AI Technology: Generative Language Modeling, Machine Learning, Deep Learning, Natural Language Processing
Following the launch of ChatGPT, an unstoppable trend has risen to use chatbots for day to day consultations and text writing by businesses, public institutions and individuals alike. However, just as the adoption has skyrocketed, so have concerns for the financial, environmental and societal costs for the hosting expense and data sources that are being used to train such models.
Privacy concerns over closed-source chatbots hosted in privately controlled cloud environments yet with publicly accessible front-ends where any user can upload potentially sensitive information to generate answers, highlights the need to find ways of leveraging the functionalities of chatbots, while ensuring privacy.
In January 2024, Multiverse Computing published a “phase 1” research paper on CompactifAI, a new and promising way to compress AI large language models (LLMs) using tensor networks.
Through this technique, the team demonstrated that CompactifAI alone enables compression of Meta’s open-source LlaMA-2 7B model to only 30% of its original size while recovering over 90% of the original accuracy after a brief distributed retraining.

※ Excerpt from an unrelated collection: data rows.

(** The conversion keeps the order. *)
Lemma nearest_double_mono v w :
  (v <= w)%Q → (nearest_double v <= nearest_double w)%Q.
Proof.
  intros Hvw. unfold nearest_double. rewrite !Qred_correct.
  destruct (Qcompare_spec v 0) as [Hv | Hv | Hv];
  destruct (Qcompare_spec w 0) as [Hw | Hw | Hw]; try (exfalso; lra).
  - lra.
  - apply Qlt_le_weak, nearest_double_pos_positive, Hw.
  - pose proof (nearest_double_pos_positive (- v)). lra.
  - apply Qopp_le_compat. apply nearest_double_pos_mono; lra.
  - pose proof (nearest_double_pos_positive (- v)).
    pose proof (nearest_double_pos_positive w). lra.
  - apply nearest_double_pos_mono; lra.
Qed.

(** The conversion is within half a unit in the last place. *)
Lemma nearest_double_pos_near v :
  (0 < v)%Q →
  (nearest_double_pos v - v <= 2 ^ (ilog2 v - 53))%Q ∧
  (v - nearest_double_pos v <= 2 ^ (ilog2 v - 53))%Q.
Proof.
  intros Hv. unfold nearest_double_pos. cbv zeta.
  set (u := ilog2 v - 52).
  pose proof (pow2_pos u) as Hu.
  destruct (round_half_even_near (v / 2 ^ u)) as [H1 H2].
  set (m := inject_Z (round_half_even (v / 2 ^ u))) in *.
  assert (Hv' : (v / 2 ^ u * 2 ^ u == v)%Q).
  { rewrite Qmult_comm. apply Qmult_div_r.
    intros H0. rewrite H0 in Hu. discriminate. }
  assert (Hhalf : (2 ^ (ilog2 v - 53) == (1 # 2) * 2 ^ u)%Q).
  { replace (ilog2 v - 53) with (-1 + u) by (unfold u; lia).
    rewrite pow2_add. reflexivity. }
  rewrite Hhalf.
  apply (Qmult_le_compat_r _ _ (2 ^ u)) in H1; [| lra].
  apply (Qmult_le_compat_r _ _ (2 ^ u)) in H2; [| lra].
  set (x := (v / 2 ^ u)%Q) in *. set (P := (2 ^ u)%Q) in *.
  assert (E1 : ((m - x) * P == m * P - x * P)%Q) by ring.
  assert (E2 : ((x - m) * P == x * P - m * P)%Q) by ring.
  rewrite E1, Hv' in H1. rewrite E2, Hv' in H2. split; assumption.
Qed.
Lemma insert_unique_sorted (v : Z) (l : list Z) :
  StronglySorted Z.lt l -> StronglySorted Z.lt (np.insert_unique v l).
Proof.
  induction l as [| w l IH]; intros Hl; simpl.
  - constructor; constructor.
  - inversion Hl as [| ? ? Hl' Hw]; subst.
    destruct (v <? w) eqn:E1.
    + apply Z.ltb_lt in E1. constructor; [exact Hl |].
      constructor; [exact E1 |].
      rewrite Forall_forall in *. intros x Hx. specialize (Hw x Hx). lia.
    + destruct (v =? w) eqn:E2; [exact Hl |].
      apply Z.ltb_ge in E1. apply Z.eqb_neq in E2.
      constructor; [apply IH; exact Hl' |].
      rewrite Forall_forall in *. intros x Hx.
      apply insert_unique_In in Hx. destruct Hx as [-> | Hx]; [lia | auto].
Qed.

Lemma unique_In (a : image) (x : Z) :
  In x (np.unique a) <-> In x (concat a).
Proof.
  unfold np.unique. induction (concat a) as [| v l IH]; simpl; [tauto |].
  rewrite insert_unique_In, IH. intuition.
Qed.

Lemma unique_sorted (a : image) : StronglySorted Z.lt (np.unique a).
Proof.
  unfold np.unique. induction (concat a) as [| v l IH]; simpl.
  - constructor.
  - apply insert_unique_sorted, IH.
Qed.

Lemma sorted_NoDup (l : list Z) : StronglySorted Z.lt l -> NoDup l.
Proof.
  induction 1 as [| x l Hl IH Hx]; constructor; [| exact IH].
  intros Hin. rewrite Forall_forall in Hx. specialize (Hx x Hin). lia.
Qed.

(** [len(np.unique(image)) > 2] says that the image holds more than two
    distinct levels. *)
Lemma unique_more_than_two (img : image) :
  (2 <? Z.of_nat (length (np.unique img))) = true <-> more_than_two_levels img.
Proof.
  pose proof (sorted_NoDup _ (unique_sorted img)) as Hnd.
  rewrite Z.ltb_lt. split.
  - intros Hlen.
    destruct (np.unique img) as [| a [| b [| c l]]] eqn:E;
      simpl in Hlen; try lia.
    assert (Ha : In a (np.unique img)) by (rewrite E; simpl; auto).
    assert (Hb : In b (np.unique img)) by (rewrite E; simpl; auto).
    assert (Hc : In c (np.unique img)) by (rewrite E; simpl; auto).
    apply unique_In in Ha, Hb, Hc.
    exists a, b, c. repeat (split; [assumption |]).
    inversion Hnd as [| ? ? Hna Hnd']; subst.
    inversion Hnd' as [| ? ? Hnb _]; subst.
    simpl in Hna, Hnb. intuition.
  - intros (a & b & c & Ha & Hb & Hc & Hab & Hac & Hbc).
    apply unique_In in Ha, Hb, Hc.
    assert (Hincl : incl [a; b; c] (np.unique img)).
    { intros x [<- | [<- | [<- | []]]]; assumption. }
    assert (Hnd3 : NoDup [a; b; c]).
    { repeat constructor; simpl; intuition. }
    pose proof (NoDup_incl_length Hnd3 Hincl) as Hlen. simpl in Hlen. lia.
Qed.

The advantage of compressing open-source chatbots not only speeds innovation by removing the source code barrier, but also opens the possibility to host and run the compressed models on edge servers and smaller devices with limited internet connectivity.
This flexibility allows private and public entities to adopt the power of chatbots as customizable AI personal assistants, while ensuring control over the hosting and training data used, as well as drastically reducing the energy consumption and financial costs involved in the training and hosting of smaller models.
Multiverse is requesting EuroHPC access to move the project's research into “phase 2” to benchmark CompactifAI’s performance against the LlaMA-2 7B chatbot model.
The research team's aim is to continue validating advanced tensor network compression techniques for LLMs, including benchmarking the compressed model, especially in regards to operations such as commonsense reasoning, reading comprehension, language understanding, math and code generation while tracking data drift in order to validate its performance and energy efficiency against the original model.
Roman Orús, Multiverse Computing Research SL - Spain